The preliminary findings have not identified whether or not hemodialysis for diabetic nephropathy is cost-effective. The domination of hemodialysis as a treatment modality for ESRD, despite the plethora of studies that have identified it as the least cost-effective of RRTs (Haller, et al., 2011; Just, et al., 2008, Kontodimopoulos & Niakas, 2008), provides the health sector with the evidence needed to revise treatment protocols and an opportunity to improve cost-effectiveness of ESRD treatment. This can be achieved by reducing the use of hemodialysis and introducing as an alternative peritoneal dialysis, which has been cited as being the most effective of dialysis options. Just, et al. (2008) caution that the economics of dialysis in the developing world, where labour may be cheaper than the importation of equipment and solutions, may lead to the perception that peritoneal dialysis is more expensive than hemodialysis. They go on to note that this is not conclusive as there is a dearth in economic evaluations in developing countries to substantiate that view. As an alternative, a well developed CKD Care Program is able to significantly reduce the probability of developing ESRD among at risk populations, as well as significantly lower healthcare costs among ESRD patients (Wei et al., 2010). There is a need to expand the services offered by the Renal Unit as well as its coverage to help achieve that end.

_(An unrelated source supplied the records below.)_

(** ** [transform_wb_orders]: the shape of a sink row *)

(** The dictionary that the loop body builds. *)
Definition sink_row (date_utc lcd_utc : string) (cancel_utc : pyval) (o : record)
  : record :=
  list_to_map [
    ("date", PStr date_utc);
    ("last_change_date", PStr lcd_utc);
    ("warehouse_name", dict_get o "warehouseName");
    ("warehouse_type", dict_get o "warehouseType");
    ("country_name", dict_get o "countryName");
    ("oblast_okrug_name", dict_get o "oblastOkrugName");
    ("region_name", dict_get o "regionName");
    ("supplier_article", dict_get o "supplierArticle");
    ("nm_id", dict_get o "nmId");
    ("barcode", dict_get o "barcode");
    ("category", dict_get o "category");
    ("subject", dict_get o "subject");
    ("brand", dict_get o "brand");
    ("tech_size", dict_get o "techSize");
    ("income_id", dict_get o "incomeID");
    ("is_supply", dict_get o "isSupply");
    ("is_realization", dict_get o "isRealization");
    ("total_price", dict_get o "totalPrice");
    ("discount_percent", dict_get o "discountPercent");
    ("spp", dict_get o "spp");
    ("finished_price", dict_get o "finishedPrice");
    ("price_with_disc", dict_get o "priceWithDisc");
    ("is_cancel", dict_get o "isCancel");
    ("cancel_date", cancel_utc);
    ("sticker", dict_get o "sticker");
    ("g_number", dict_get o "gNumber");
    ("srid", dict_get o "srid")
  ].

(** The columns copied as they are, with the upstream field of each. *)
Definition COPIED_FIELDS : list (string * string) := [
  ("warehouse_name", "warehouseName"); ("warehouse_type", "warehouseType");
  ("country_name", "countryName"); ("oblast_okrug_name", "oblastOkrugName");
  ("region_name", "regionName"); ("supplier_article", "supplierArticle");
  ("nm_id", "nmId"); ("barcode", "barcode"); ("category", "category");
  ("subject", "subject"); ("brand", "brand"); ("tech_size", "techSize");
  ("income_id", "incomeID"); ("is_supply", "isSupply");
  ("is_realization", "isRealization"); ("total_price", "totalPrice");
  ("discount_percent", "discountPercent"); ("spp", "spp");
  ("finished_price", "finishedPrice"); ("price_with_disc", "priceWithDisc");
  ("is_cancel", "isCancel"); ("sticker", "sticker"); ("g_number", "gNumber");
  ("srid", "srid")
].

(** The columns of the sink table that a row sets. *)
Definition SINK_COLUMNS : list string :=
  "date" :: "last_change_date" :: "cancel_date" :: COPIED_FIELDS.*1.

Lemma transform_row_inv cfg o row :
  transform_row cfg o = Ok row ->
  ∃ dv ddt lv ldt cancel_utc,
    o !! "date" = Some dv ∧ parse_wb_dt_to_utc cfg dv = Ok ddt
    ∧ o !! "lastChangeDate" = Some lv ∧ parse_wb_dt_to_utc cfg lv = Ok ldt
    ∧ (if truthy (dict_get o "cancelDate")
          && negb (py_eq (dict_get o "cancelDate") (PStr SENTINEL_CANCEL_DATE))
       then ∃ cdt, parse_wb_dt_to_utc cfg (dict_get o "cancelDate") = Ok cdt
                   ∧ cancel_utc = PStr (isoformat cdt)
       else cancel_utc = PNone)
    ∧ row = sink_row (isoformat ddt) (isoformat ldt) cancel_utc o.
Proof.
  unfold transform_row, dict_item. cbv zeta.
  destruct (o !! "date") as [dv |]; cbn [or_raise mbind result_bind];
    [| discriminate].
  destruct (parse_wb_dt_to_utc cfg dv) as [ddt | e] eqn:Hd;
    cbn [fmap result_fmap mbind result_bind]; [| discriminate].
  destruct (o !! "lastChangeDate") as [lv |]; cbn [or_raise mbind result_bind];
    [| discriminate].
  destruct (parse_wb_dt_to_utc cfg lv) as [ldt | e] eqn:Hl;
    cbn [fmap result_fmap mbind result_bind]; [| discriminate].
  destruct (truthy (dict_get o "cancelDate")
            && negb (py_eq (dict_get o "cancelDate") (PStr SENTINEL_CANCEL_DATE)))
    eqn:Hcond.
  - destruct (parse_wb_dt_to_utc cfg (dict_get o "cancelDate")) as [cdt | e] eqn:Hc;
      cbn [fmap result_fmap mbind result_bind]; [| discriminate].
    intros H. apply Ok_inj in H. subst row.
    exists dv, ddt, lv, ldt, (PStr (isoformat cdt)).
    repeat (split; [first [reflexivity | assumption | eauto] |]).
    unfold sink_row. reflexivity.
  - cbn [mbind result_bind]. intros H. apply Ok_inj in H. subst row.
    exists dv, ddt, lv, ldt, PNone.
    repeat (split; [first [reflexivity | assumption] |]).
    unfold sink_row. reflexivity.
Qed.

Ltac lookup_sink_row :=
  unfold sink_row; rewrite !list_to_map_cons;
  repeat (rewrite lookup_insert_ne by discriminate);
  apply lookup_insert_eq.

Lemma sink_row_copied d l c o sink wb :
  (sink, wb) ∈ COPIED_FIELDS -> sink_row d l c o !! sink = Some (dict_get o wb).
Proof.
  unfold COPIED_FIELDS. intros H.
  unfold sink_row. rewrite !list_to_map_cons.
  repeat (apply elem_of_cons in H as [H | H];
          [apply pair_equal_spec in H as [-> ->];
           repeat (rewrite lookup_insert_ne by discriminate);
           apply lookup_insert_eq |]).
  apply elem_of_nil in H. contradiction.
Qed.

(** X18: in a sink row every copied column holds what [o.get] gives for
    its upstream field: the value as it came, and [None] when the record
    has no such field. *)
Theorem transform_row_copies_fields cfg o row sink wb :
  transform_row cfg o = Ok row ->
  (sink, wb) ∈ COPIED_FIELDS ->
  row !! sink = Some (dict_get o wb)
  ∧ (o !! wb = None -> row !! sink = Some PNone).
Proof.
  intros Hrow Hin.
  destruct (transform_row_inv _ _ _ Hrow)
    as (dv & ddt & lv & ldt & c & _ & _ & _ & _ & _ & ->).
  pose proof (sink_row_copied (isoformat ddt) (isoformat ldt) c o sink wb Hin) as H.
  split; [exact H |]. intros Hnone. rewrite H. unfold dict_get. rewrite Hnone.
  reflexivity.
Qed.

Lemma sample_order_b_transforms :
  ∃ row, transform_row default_config sample_order_b = Ok row.
Proof. apply transform_row_ok_iff. vm_compute. reflexivity. Qed.

Lemma transform_row_copies_fields_witness :
  ∃ row,
    transform_row default_config sample_order_b = Ok row
    ∧ row !! "total_price" = Some (dict_get sample_order_b "totalPrice")
    ∧ (sample_order_b !! "totalPrice" = None -> row !! "total_price" = Some PNone).
Proof.
  destruct sample_order_b_transforms as [row Hrow].
  exists row. split; [exact Hrow |].
  apply (transform_row_copies_fields default_config sample_order_b row
           "total_price" "totalPrice" Hrow).
  unfold COPIED_FIELDS. repeat (first [left | right]).
Defined.

Lemma isoformat_utc dt :
  dt_tzinfo dt = Some utc ->
  isoformat dt
  = strftime_wb dt
    +:+ (if dt_micro dt =? 0 then "" else "." +:+ zfill 6 (dt_micro dt))
    +:+ "+00:00".
Proof. intros H. unfold isoformat, utcoffset. rewrite H. reflexivity. Qed.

Conclusion of Preliminary Findings

Despite a declared commitment to Primary Health Care (PHC) as a strategy for National Health development, the Ministry of Health’s actions have not been consistent with its declaration. Secondary and tertiary care service is posing a great financial burden on the health system, as purported by the preliminary findings of this paper. Evident in the resource allocations for health in St. Lucia, Primary Care Services are allocated a decreasing or stagnant proportion of the health budget, considered against a decreasing allocation of total public expenditure to health. A sustainable health system needs to maximize the use of health resources, creating a more efficient health system that is capable of providing quality health services in a cost-effective manner in order to maximize population coverage. Primary health care needs to become the thrust used to promote efficiency in health as it is recognized as the most cost-effective of interventions.